L'actrice américaine, qui est aussi ambassadrice de bonne volonté du Haut commissariat aux réfugiés de l'ONU, et le chef de l'OTAN sont tombés d'accord : les violences sexuelles dans les conflits sont inacceptables et doivent être combattues.

Un jour à l'Organisation des Nations unies (ONU), l'autre au palais de l'Elysée, comme ce 30 janvier 2018, où Brigitte Macron avait reçu la star hollywoodienne dans son bureau personnel et le suivant aux côtés du secrétaire général de l'Organisation du Traité de l'Atlantique-Nord (OTAN) : le parcours politique d'Angelina Jolie, qui côtoie parfois les plus hautes sphères du pouvoir, se poursuit.

Dans le cadre de sa tournée européenne, la star américaine, qui est également ambassadrice de bonne volonté du Haut commissariat des Nations unies pour les réfugiés (HCR), s'est rendue à Bruxelles, ce 31 janvier pour y rencontrer le secrétaire général de l'OTAN, Jens Stoltenberg L'objectif ? Dénoncer l'utilisation du viol comme «arme de guerre». «C'est utilisé comme un outil de contrôle politique, de terrorisme et de nettoyage ethnique.
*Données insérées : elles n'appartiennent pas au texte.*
Lemma get_interdependencies_In (p q : Project) (cs : list Project) :
  In q (get_interdependencies ph p cs) <->
  In q cs /\ q <> p /\
  exists n, get_dist_name ph q = Some n /\ In n (get_dependencies ph p).
Proof.
  unfold get_interdependencies. rewrite filter_In, andb_true_iff, negb_true_iff.
  split.
  - intros (Hq & Hne & Hn). split; [assumption|]. split.
    + destruct (Project_eq_dec q p); congruence.
    + destruct (get_dist_name ph q) as [n|]; [|discriminate].
      exists n. split; [reflexivity|]. apply existsb_exists in Hn.
      destruct Hn as (n' & Hin & Heq). apply String.eqb_eq in Heq. now subst.
  - intros (Hq & Hne & n & Hn & Hin). split; [assumption|]. split.
    + destruct (Project_eq_dec q p); congruence.
    + rewrite Hn. apply existsb_exists. exists n. split; [assumption|].
      apply String.eqb_refl.
Qed.

Lemma get_interdependencies_sorted (p q : Project) (cs : list Project) :
  In q (get_interdependencies ph p (sorted_by_id cs)) <->
  In q (get_interdependencies ph p cs).
Proof. now rewrite !get_interdependencies_In, sorted_by_id_In. Qed.

(** The inner loop over the interdependencies of [project]. *)
Lemma inner_loop (project : Project) (deps : list Project) :
  forall g, In project (nodes g) -> NoDup (nodes g) ->
    let g' := fold_left
      (fun g dep => add_edge Project_eq_dec (add_node Project_eq_dec g dep) dep project)
      deps g in
    NoDup (nodes g') /\
    (forall k, In k (nodes g') <-> In k (nodes g) \/ In k deps) /\
    (forall x y, edge g' x y <-> edge g x y \/ (y = project /\ In x deps)).
Proof.
  induction deps as [|d deps IH]; intros g Hp Hnd; simpl.
  - repeat split; auto; tauto.
  - set (g1 := add_edge Project_eq_dec (add_node Project_eq_dec g d) d project).
    assert (Hn1 : forall k, In k (nodes g1) <-> In k (nodes g) \/ k = d).
    { intros k. unfold g1. rewrite nodes_add_edge, nodes_add_node.
      intuition (subst; auto). }
    destruct (IH g1) as (Hnd' & Hnodes & Hedges).
    + apply Hn1. now left.
    + unfold g1. now apply NoDup_add_edge, NoDup_add_node.
    + split; [assumption|]. split.
      * intros k. rewrite Hnodes, Hn1. intuition.
      * intros x y. rewrite Hedges. unfold g1.
        rewrite edges_add_edge, edge_add_node. intuition (subst; auto).
Qed.

Lemma add_project_spec (ps : list Project) (g : DiGraph Project) (p : Project) :
  NoDup (nodes g) ->
  let g' := add_project ph ps g p in
  NoDup (nodes g') /\
  (forall k, In k (nodes g') <->
             In k (nodes g) \/ k = p \/ In k (get_interdependencies ph p ps)) /\
  (forall x y, edge g' x y <->
               edge g x y \/ (y = p /\ In x (get_interdependencies ph p ps))).
Proof.
  intros Hnd. unfold add_project.
  destruct (@inner_loop p (get_interdependencies ph p ps) (add_node Project_eq_dec g p))
    as (Hnd' & Hnodes & Hedges).
  - apply nodes_add_node. now right.
  - now apply NoDup_add_node.
  - split; [assumption|]. split.
    + intros k. rewrite Hnodes, nodes_add_node. tauto.
    + intros x y. rewrite Hedges, edge_add_node. tauto.
Qed.

(** The outer loop over the projects. *)
Lemma outer_loop (ps l : list Project) :
  forall g, NoDup (nodes g) ->
    let g' := fold_left (add_project ph ps) l g in
    NoDup (nodes g') /\
    (forall k, In k (nodes g') <->
               In k (nodes g) \/ In k l \/
               exists p, In p l /\ In k (get_interdependencies ph p ps)) /\
    (forall x y, edge g' x y <->
                 edge g x y \/ (In y l /\ In x (get_interdependencies ph y ps))).
Proof.
  induction l as [|p l IH]; intros g Hnd; simpl.
  - split; [assumption|]. split.
    + intros k. split; [tauto|]. intros [H|[[]|(p & [] & _)]]. assumption.
    + intros x y. tauto.
  - destruct (@add_project_spec ps g p Hnd) as (Hnd1 & Hn1 & He1).
    destruct (IH _ Hnd1) as (Hnd' & Hnodes & Hedges).
    split; [assumption|]. split.
    + intros k. rewrite Hnodes, Hn1. split.
      * intros [[H|[->|H]]|[H|(q & Hq & H)]]; eauto 6.
      * intros [H|[[<-|H]|(q & [<-|Hq] & H)]]; eauto 6.
    + intros x y. rewrite Hedges, He1. split.
      * intros [[H|[-> H]]|[H1 H2]]; auto.
      * intros [H|[[<-|H1] H2]]; auto.
Qed.

Lemma build_graph_spec (ps : list Project) :
  let g := build_graph ph ps in
  NoDup (nodes g) /\
  (forall k, In k (nodes g) <-> In k ps) /\
  (forall x y, edge g x y <-> In y ps /\ In x (get_interdependencies ph y ps)).
Proof.
  unfold build_graph.
  destruct (@outer_loop ps ps empty_graph) as (Hnd & Hnodes & Hedges);
    [constructor|].
  split; [assumption|]. split.
  - intros k. rewrite Hnodes. simpl. split.
    + intros [[]|[H|(p & _ & H)]]; [assumption|].
      apply get_interdependencies_In in H. tauto.
    + auto.
  - intros x y. rewrite Hedges. unfold edge. simpl. tauto.
Qed.

Lemma build_graph_well_formed (ps : list Project) :
  well_formed (build_graph ph ps).
Proof.
  destruct (build_graph_spec ps) as (Hnd & Hnodes & Hedges).
  split; [assumption|]. intros a b Hab. apply Hedges in Hab.
  destruct Hab as [Hb Ha]. apply get_interdependencies_In in Ha.
  split; apply Hnodes; tauto.
Qed.

(** The edges of the graph built by [_get_projects] are the
    interdependencies of the candidates. *)
Lemma edge_interdependency (raw : list Project) (q p : Project) :
  edge (build_graph ph (sorted_by_id raw)) q p <-> interdependency ph raw q p.
Proof.
  destruct (build_graph_spec (sorted_by_id raw)) as (_ & _ & Hedges).
  rewrite Hedges, sorted_by_id_In, get_interdependencies_sorted.
  reflexivity.
Qed.

Lemma nodes_candidates (raw : list Project) (p : Project) :
  In p (nodes (build_graph ph (sorted_by_id raw))) <-> In p raw.
Proof.
  destruct (build_graph_spec (sorted_by_id raw)) as (_ & Hnodes & _).
  now rewrite Hnodes, sorted_by_id_In.
Qed.

End ProjectGraph.

(** ** Lazy fields of an instance *)

Section RepositoryFacts.

Variable caches_failure : bool.
Variable plugins : Plugins.

Lemma get_repository_handler_pure (r : Repository) :
  _get_repository_handler plugins r = (resolution plugins (config r), r).
Proof.
  unfold resolution, _get_repository_handler, bind, self_config, lift, raise, ret.
  simpl. destruct (handler_name (config r)) as [[v|]|e]; simpl; try reflexivity.
  - destruct v; try reflexivity.
    destruct (load_entrypoint plugins s); [|reflexivity].
    now destruct (matches_repository r0 (config r)).
  - now destruct (matches_repository (DefaultRepositoryHandler plugins) (config r)).
Qed.

Lemma runs_record (f f' : lazy_field) (ok : bool) (r : Repository) :
  runs f (record_run f' ok r) =
  runs f r + (if lazy_field_eq_dec f' f then 1 else 0).
Proof.
  unfold runs, record_run. simpl. rewrite filter_app, length_app. simpl.
  unfold is_field at 2. simpl. now destruct (lazy_field_eq_dec f' f).
Qed.

Lemma computed_record (f f' : lazy_field) (ok : bool) (r : Repository) :
  computed f (record_run f' ok r) =
  computed f r + (if lazy_field_eq_dec f' f then (if ok then 1 else 0) else 0).
Proof.
  unfold computed, record_run. simpl. rewrite filter_app, length_app. simpl.
  unfold is_field at 2. simpl. destruct (lazy_field_eq_dec f' f); [|reflexivity].
  now destruct ok.
Qed.
Lemma emits_now P env : emits P (now env).
Proof. intros w. exists []. by rewrite app_nil_r. Qed.

Lemma emits_existsSync P path : emits P (existsSync path).
Proof. intros w. exists []. by rewrite app_nil_r. Qed.

Lemma emits_validateState P env k : emits P (World.validateState env k).
Proof.
  intros w. exists []. unfold World.validateState.
  destruct (StateManager.validateState _ _ _). by rewrite app_nil_r.
Qed.

Lemma emits_generateState P env : emits P (World.generateState env).
Proof. intros w. exists []. by rewrite app_nil_r. Qed.

Lemma emits_fetch P env req : P (EFetch req) -> emits P (fetch env req).
Proof.
  intros HP w. exists [EFetch req]. unfold fetch.
  destruct (network env (fetched w) req); simpl; split; auto.
Qed.

Lemma emits_mkdirSync P env path : P (EMkdir path) -> emits P (mkdirSync env path).
Proof.
  intros HP w. unfold mkdirSync. destruct (disk_error env path); simpl.
  - exists []. by rewrite app_nil_r.
  - exists [EMkdir path]. split; auto.
Qed.

Lemma emits_writeFileSync P env path content :
  P (EWriteFile path content) -> emits P (writeFileSync env path content).
Proof.
  intros HP w. unfold writeFileSync. destruct (disk_error env path); simpl.
  - exists []. by rewrite app_nil_r.
  - exists [EWriteFile path content]. split; auto.
Qed.

Lemma emits_writeHead P code hs : P (EWriteHead code hs) -> emits P (writeHead code hs).
Proof.
  intros HP w. unfold writeHead. destruct (res_head w); simpl.
  - exists []. by rewrite app_nil_r.
  - destruct (List.find _ hs); simpl.
    + exists []. by rewrite app_nil_r.
    + exists [EWriteHead code hs]. split; auto.
Qed.

Lemma emits_end P payload : P (EEnd payload) -> emits P (end_ payload).
Proof. intros HP w. exists [EEnd payload]. split; auto. Qed.

Lemma emits_server_close P : P EClose -> emits P server_close.
Proof. intros HP w. exists [EClose]. split; auto. Qed.

End Primitives.

(** Tactics for [keeps]: a primitive is unfolded, a composed computation
    is taken apart along its structure. *)
Ltac keeps_primitive :=
  intros ?w;
  cbv [World.fetch World.now World.existsSync World.mkdirSync
       World.writeFileSync World.writeHead World.end_
       World.validateState World.generateState Oauth.read_unbound World.throw];
  repeat case_match; reflexivity.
C'est une cause majeure dans la création des flux de réfugiés», a-t-elle analysé en conférence de presse, concédant par ailleurs que les abus sexuels étaient un fléau touchant aussi «l'industrie d'Hollywood». 

Jens Stoltenberg n'a pu que tomber d'accord avec l'actrice et faire le même constat. «La violence sexuelle est une tactique de guerre [utilisée] contre des femmes et des jeunes filles, mais aussi des hommes et des garçons. L'OTAN fait déjà beaucoup pour répondre à ce problème, mais nous pouvons faire plus», a ainsi confirmé le secrétaire général de l'organisation, cité par l'AFP.

Du softpower de Hollywood au hardpower de l'OTAN ?

Le 15 novembre 2017, dans un discours jugé «poignant» par le site Aufeminin, l'actrice, qui a incarné l'héroïne du jeu vidéo Tomb Raider à l'écran, appelait déjà à la pénalisation des violences sexuelles dans les zones de conflit. «Ce sont des viols et des agressions faits pour torturer, terroriser et forcer le peuple à fuir. Cela n'a rien à voir avec le sexe. Cela a tout à voir avec l'abus de pouvoir. C'est un comportement criminel et le sexe est utilisé comme une arme», avait-elle déploré.

Malgré son emploi du temps chargé, Angelina Jolie ne délaisse pas pour autant le softpower de l'industrie cinématographique hollywoodienne. Elle doit notamment incarner prochainement la mauvaise fée dans la suite de Maléfique, film sorti en 2014, dont l'histoire s'inspire du conte de Charles Perrault, La belle au bois dormant.